In this work, we implement a fully convolutional segmenter featuring both a learned group structure and a regularized weight-pruner to reduce the high computational cost in volumetric image segmentation. We validated our framework on the ACDC dataset featuring one healthy and four pathology patient groups imaged throughout the cardiac cycle.
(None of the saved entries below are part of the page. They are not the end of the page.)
(** What the route answers, with a challenge for the wallet on file. *)
Lemma promotion_answer user id signature (o : Vault) w c at_ :
  cd_wallets (of_db o) !! id = Some w -> wc_user_id w = ui_id user -> wc_is_active w = true ->
  cd_reauth (of_db o) !! ui_id user = Some (wc_address w, c, at_) -> clock (S (of_ticks o)) - REAUTH_TTL < at_ ->
  taken (ui_id user) us_wallet_address (Some (wc_address w)) (cd_team (of_db o)) = false ->
  fst (set_primary_wallet_credential user id signature o) =
    if verify_wallet_signature (wallet_reauth_challenge_message c (wc_address w) at_) signature (wc_address w)
    then Ok (wc_set_primary true w) else Err 401.
Proof.
  intros Hw Hu Ha Hr Hf Ht. unfold set_primary_wallet_credential, st_bind at 1. rewrite (own_credential_answered user id o w Hw Hu Ha).
  unfold fails_500, st_map_err at 1, st_bind. rewrite tdb_answered. cbn [of_db of_ticks of_draws of_mail].
  destruct (take_reauth_run (ui_id user) (clock (S (of_ticks o))) (of_db o)) as [-> ->]. rewrite Hr. unfold in_time. cbn [mbind option_bind snd].
  rewrite (proj2 (Z.ltb_lt _ _) Hf). cbn [fmap option_fmap option_map ok_or st_ret row_to_challenge rc_address rc_challenge rc_created_at fst snd]. rewrite eq_ignore_refl.
  cbn [negb]. destruct (verify_wallet_signature _ _ _); [|done]. cbn [negb]. unfold st_map_err. rewrite tdb_answered.
  cbn [of_db of_ticks of_draws of_mail]. by rewrite (set_primary_answer _ _ _ _ w).
Qed.

(** C30. Whoever signs what was shown is believed if the clock stood at a whole
    microsecond.  While the database answers, let an account be given a message
    to sign for one of its active wallets whose address no other account logs
    in by, and answer within five minutes with a signature that the address
    made over that message and no other: the wallet becomes primary if the
    challenge was issued at a whole microsecond; otherwise the answer is 401,
    since the stored instant, and so the message that is checked, is not the
    one that was shown. *)
Theorem promotion_needs_whole_microseconds user id o m ttl o1 w signature :
  create_wallet_reauth_challenge user id o = (Ok (m, ttl), o1) ->
  cd_wallets (of_db o) !! id = Some w ->
  taken (ui_id user) us_wallet_address (Some (wc_address w)) (cd_team (of_db o)) = false ->
  (forall m', verify_wallet_signature m' signature (wc_address w) = true <-> m' = m) ->
  clock (S (of_ticks o1)) - REAUTH_TTL < pg_timestamp (clock (S (of_ticks o))) ->
  fst (set_primary_wallet_credential user id signature o1) =
    if clock (S (of_ticks o)) mod 1000 =? 0 then Ok (wc_set_primary true w) else Err 401.
Proof.
  intros (w' & c & Hw' & Hu & Ha & Hm & Hr & Hws & Hts)%challenge_issued Hw Ht Hsig Hf. assert (w' = w) as -> by congruence.
  rewrite (promotion_answer user id signature o1 w c _) by (try done; congruence). subst m.
  assert (Hpg : pg_timestamp (clock (S (of_ticks o))) = clock (S (of_ticks o)) <-> clock (S (of_ticks o)) mod 1000 = 0)
    by (unfold pg_timestamp; pose proof (Z.div_mod (clock (S (of_ticks o))) 1000 ltac:(done)); lia).
  destruct (Z.eqb_spec (clock (S (of_ticks o)) mod 1000) 0) as [Hz|Hz].
  - by rewrite (proj2 (Hsig _)) by by rewrite (proj2 Hpg Hz).
  - destruct (verify_wallet_signature _ _ _) eqn:Hv; [|done]. apply Hsig, message_inj in Hv. tauto.
Qed.
End Honest.
(** The replies. *)
Lemma replies_safe session h w w' a ok :
  a = SessionReply ok /\ session_reply ok w = Some w' \/ a = UserReply ok /\ user_reply ok w = Some w' \/
  a = StoresReply ok /\ stores_reply ok w = Some w' ->
  safe session h w -> safe session (h ++ [(w, a)]) w'.
Proof.
  intros Ha Hw. pose proof Hw as [Hs Hp Hls Hq Hd]. apply (safe_app _ _ [(w, a)]) in Hw. destruct Ha as [[-> Ha]|[[-> Ha]|[-> Ha]]].
  - unfold session_reply in Ha. destruct (sk_phase _) as [p| | | | |]; try done. injection Ha as <-.
    destruct ok; [|by apply close_safe]. destruct (wo_sessions w !! _) as [uid|] eqn:Hu; [|by apply close_safe].
    apply in_phase_safe; [|done]. destruct p; try done. exists h, w, []. by rewrite <- Hs.
  - unfold user_reply in Ha. destruct (sk_phase _) as [|uid p| | | |]; try done. injection Ha as <-.
    destruct ok; [|by apply close_safe]. destruct (td_users _ !! uid) as [user|] eqn:Hu; [|by apply close_safe].
    assert (Hk : forall t u, p = ForUpdate t u -> user_known session (h ++ [(w, UserReply true)]) t u uid user []).
    { intros t u ->. exists h, w. split_and!; done. }
    case_bool_decide as Hr; [apply revalidated_safe|apply in_phase_safe]; try done.
    + intros t u Hpu ->%elem_of_singleton. exists uid, user, []. split; [by apply Hk|by left].
    + destruct p; try done. exists user, []. by apply Hk.
  - unfold stores_reply in Ha. destruct (sk_phase _) as [| |uid p| | |]; try done. injection Ha as <-.
    destruct ok; [|by apply close_safe]. apply revalidated_safe; [|done].
    intros t u -> (store & -> & Hm)%membership_topics_spec. destruct Hp as (user & since & Hk).
    exists uid, user, (since ++ [(w, StoresReply true)]). split; [by apply user_known_app|]. right. exists store, since, w, []. done.
Qed.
Our technique achieved Dice scores of 96.8% (LV blood-pool), 93.3% (RV blood-pool), and 90.0% (LV Myocardium) with five-fold cross-validation and yielded similar clinical parameters as those estimated from the ground-truth segmentation data. Based on these results, this technique has the potential to become an efficient and competitive cardiac image segmentation tool that may be used for cardiac computer-aided diagnosis, planning, and guidance applications.
在这项工作中,我们实现了一种全卷积分割器,其具有学习到的组结构和正则化权重修剪器,以降低容积图像分割中的高计算成本。我们在ACDC数据集上验证了我们的框架,该数据集包含在整个心动周期成像的一组健康患者和四组病理患者。我们的技术在五折交叉验证中获得了96.8%(左心室血池)、93.3%(右心室血池)和90.0%(左心室心肌)的Dice分数,并产生了与从真实分割数据估计的临床参数相似的临床参数。基于这些结果,该技术有潜力成为一种高效且有竞争力的心脏图像分割工具,可用于心脏计算机辅助诊断、规划和引导应用。